GRAND RAPIDS – Legal battles related to the murder of a Kalkaska woman more than two decades ago will continue, according to recent reports.

The news comes after a federal appeals court judge ruled earlier this summer that two Michigan State Police investigators involved in interrogating Kalkaska native Jamie Peterson – who had been charged, convicted and then exonerated of the 1996 murder – do not have immunity.

Peterson, now 44, was convicted in 1998 of the rape and murder of then 68-year-old Geraldine Montgomery at her Kalkaska home two years earlier.

Peterson, had completed a 15-year sentence for a criminal sexual conduct charge, unrelated to his 1998 conviction on charges including first-degree premeditated murder, first-degree murder, first-degree criminal sexual conduct and larceny from a building for the murder of Montgomery during the evening hours of Oct. 5-6, 1996.

He had also served nearly three years for the charges relating to Montgomery’s murder, having been sentenced as a habitual offender to life imprisonment without parole, before former 46th Circuit Court Judge Janet Allen ruled in September 2014 in favor of a defense motion to set aside his conviction and potentially pave the way to a new trial.

That was also after attorneys from the Michigan Innocence Project and the Northwestern University Center on Wrongful Convictions persuaded Kalkaska’s prosecuting attorney to have the material evidence tested again. The retested DNA evidence found on Montgomery eventually led to the arrest of a second suspect, James A. Ryan of Davidson, in December 2014.
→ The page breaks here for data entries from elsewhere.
(** X4: an event makes the server emit at most one message.  What goes to
    a single socket goes to the socket the event came from and is an error
    or the initial state; everything else goes to all sockets.  A handler
    that throws has emitted nothing, and only ['pedido.criar'] throws. *)
Theorem X4_emission_routing s ev r :
  passo s ev = Some r →
  length (saidasDe r) ≤ 1
  ∧ (∀ o, o ∈ saidasDe r →
       match o with
       | SocketEmit sock e => socketDe ev = Some sock ∧ soParaSocket e = true
       | IoEmit e => soParaSocket e = false
       end)
  ∧ (∀ s' out, r = Lanca s' out →
       out = [] ∧ ∃ sock agora dados, ev = PedidoCriar sock agora dados).
Proof.
  destruct ev as [sock|sock agora|sock agora dados|sock pedidoId
                 |sock agora pedidoId|sock agora pedidoId|sock agora pedidoId
                 |sock agora|timer]; simpl; intros Hp.
  - injection Hp as <-. split; [simpl; lia|]. split; [toda_saida; done|done].
  - injection Hp as <-. split; [simpl; lia|]. split; [toda_saida; done|done].
  - injection Hp as <-. unfold pedido_criar.
    destruct (sistemaAtivo s); simpl;
      [|split; [simpl; lia|]; split; [toda_saida; done|done]].
    destruct dados as [|c i];
      [split; [simpl; lia|]; split; [toda_saida|intros ?? [= <- <-]; eauto]|].
    destruct (truthy c), (truthy i); simpl;
      try (split; [simpl; lia|]; split; [toda_saida; done|done]).
    destruct c, i; simpl;
      (split; [simpl; lia|]; split;
       [toda_saida; done | first [done | intros ?? [= <- <-]; eauto]]).
  - injection Hp as <-. unfold pedido_aceitar.
    abre_handler s pedidoId;
      (split; [simpl; lia|]; split; [toda_saida; done|done]).
  - injection Hp as <-. unfold pedido_finalizar.
    abre_handler s pedidoId;
      (split; [simpl; lia|]; split; [toda_saida; done|done]).
  - injection Hp as <-. unfold pedido_cancelar.
    abre_handler s pedidoId;
      (split; [simpl; lia|]; split; [toda_saida; done|done]).
  - injection Hp as <-. unfold pedido_entregar.
    abre_handler s pedidoId;
      (split; [simpl; lia|]; split; [toda_saida; done|done]).
  - injection Hp as <-. split; [simpl; lia|]. split; [toda_saida; done|done].
  - destruct (agendados s !! timer) as [novoPedido|]; [|done].
    injection Hp as <-. unfold timeout_callback. simpl.
    destruct (objetos s !! novoPedido) as [np|];
      [|split; [simpl; lia|]; split; [toda_saida|done]].
    abre_handler s (id np);
      (split; [simpl; lia|]; split; [toda_saida; done|done]).
Qed.

Lemma X4_emission_routing_witness :
  length (saidasDe (resultadoDe estadoPendente cancelar1)) ≤ 1
  ∧ (∀ o, o ∈ saidasDe (resultadoDe estadoPendente cancelar1) →
       match o with
       | SocketEmit sock e => socketDe cancelar1 = Some sock ∧ soParaSocket e = true
       | IoEmit e => soParaSocket e = false
       end)
  ∧ (∀ s' out, resultadoDe estadoPendente cancelar1 = Lanca s' out →
       out = [] ∧ ∃ sock agora dados, cancelar1 = PedidoCriar sock agora dados).
Proof.
  apply (X4_emission_routing estadoPendente cancelar1
           (resultadoDe estadoPendente cancelar1)).
  vm_compute; reflexivity.
Defined.
Lemma getConversationName_of_entry_witness :
  let chat :=
    ConversationWithDetails.mk
      (Conversation.mk 10 private None 1 100%Z 100%Z)
      [(ConversationParticipant.mk 30 10 1 100%Z None, Some alice);
       (ConversationParticipant.mk 31 10 2 100%Z None, Some bob)]
      None 0 in
  let team :=
    ConversationWithDetails.mk
      (Conversation.mk 11 group (Some (str "team")) 1 300%Z 300%Z) [] None 0 in
  getConversationName 1 chat = Some (str "bob")
  /\ getConversationName 2 chat = Some (str "alice")
  /\ getConversationName 1 (sample_chat 10) = Some (str "Unknown User")
  /\ getConversationName 1 team = Some (str "team").
Proof.
  intros chat team.
  split; [| split; [| split]].
  - refine (proj2 (proj2 (@getConversationName_of_entry 1 chat))
                  (str "bob") eq_refl _ _).
    + eexists. split; [right; left; reflexivity | simpl; lia].
    + intros p [<- | [<- | []]] Hne; simpl in Hne; [lia |].
      exists bob. split; reflexivity.
  - refine (proj2 (proj2 (@getConversationName_of_entry 2 chat))
                  (str "alice") eq_refl _ _).
    + eexists. split; [left; reflexivity | simpl; lia].
    + intros p [<- | [<- | []]] Hne; simpl in Hne; [| lia].
      exists alice. split; reflexivity.
  - refine (proj1 (proj2 (@getConversationName_of_entry 1 (sample_chat 10)))
                  eq_refl _).
    intros p [].
  - exact (proj1 (@getConversationName_of_entry 1 team) eq_refl).
Defined.

(** ** What the policies let through *)

(** X22.  A statement passes the expansion of its policies exactly when
    none of the policies added to it has a subquery; every other statement
    is refused with the recursion error for conversation_participants.
    Selects on conversations, conversation_participants and messages, and
    inserts into conversation_participants and messages, are among the
    latter. *)
Theorem statement_refused_unless_policies_plain :
  forall s : statement,
    statement_recursion s
    = if plain_policies s then None
      else Some conversation_participants_rel.
Proof.
  intros s. exact (statement_recursion_within_plain 3 s).
Qed.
Ryan was later found guilty and sentenced in Kalkaska’s 46th Circuit Court to life in prison without parole on the murder charges, as well as 60 to 120 years on the rape charge.

Believing the retesting of evidence and Ryan’s arrest have exonerated Peterson, his attorneys first filed the lawsuit on his behalf, reportedly alleging that investigators coerced Peterson into confessing, fabricated evidence, withheld exculpatory evidence and then maliciously prosecuted the then 22-year-old Kalkaska man.

"Jamie Peterson served nearly two decades in prison for a murder he had absolutely nothing to do with,” said Peterson’s attorney, Gretchen E. Helfrich, at the time in a prepared statement. “Nothing will give Jamie back those years, but with this suit we hope to hold those responsible accountable for their appalling abuse of power.”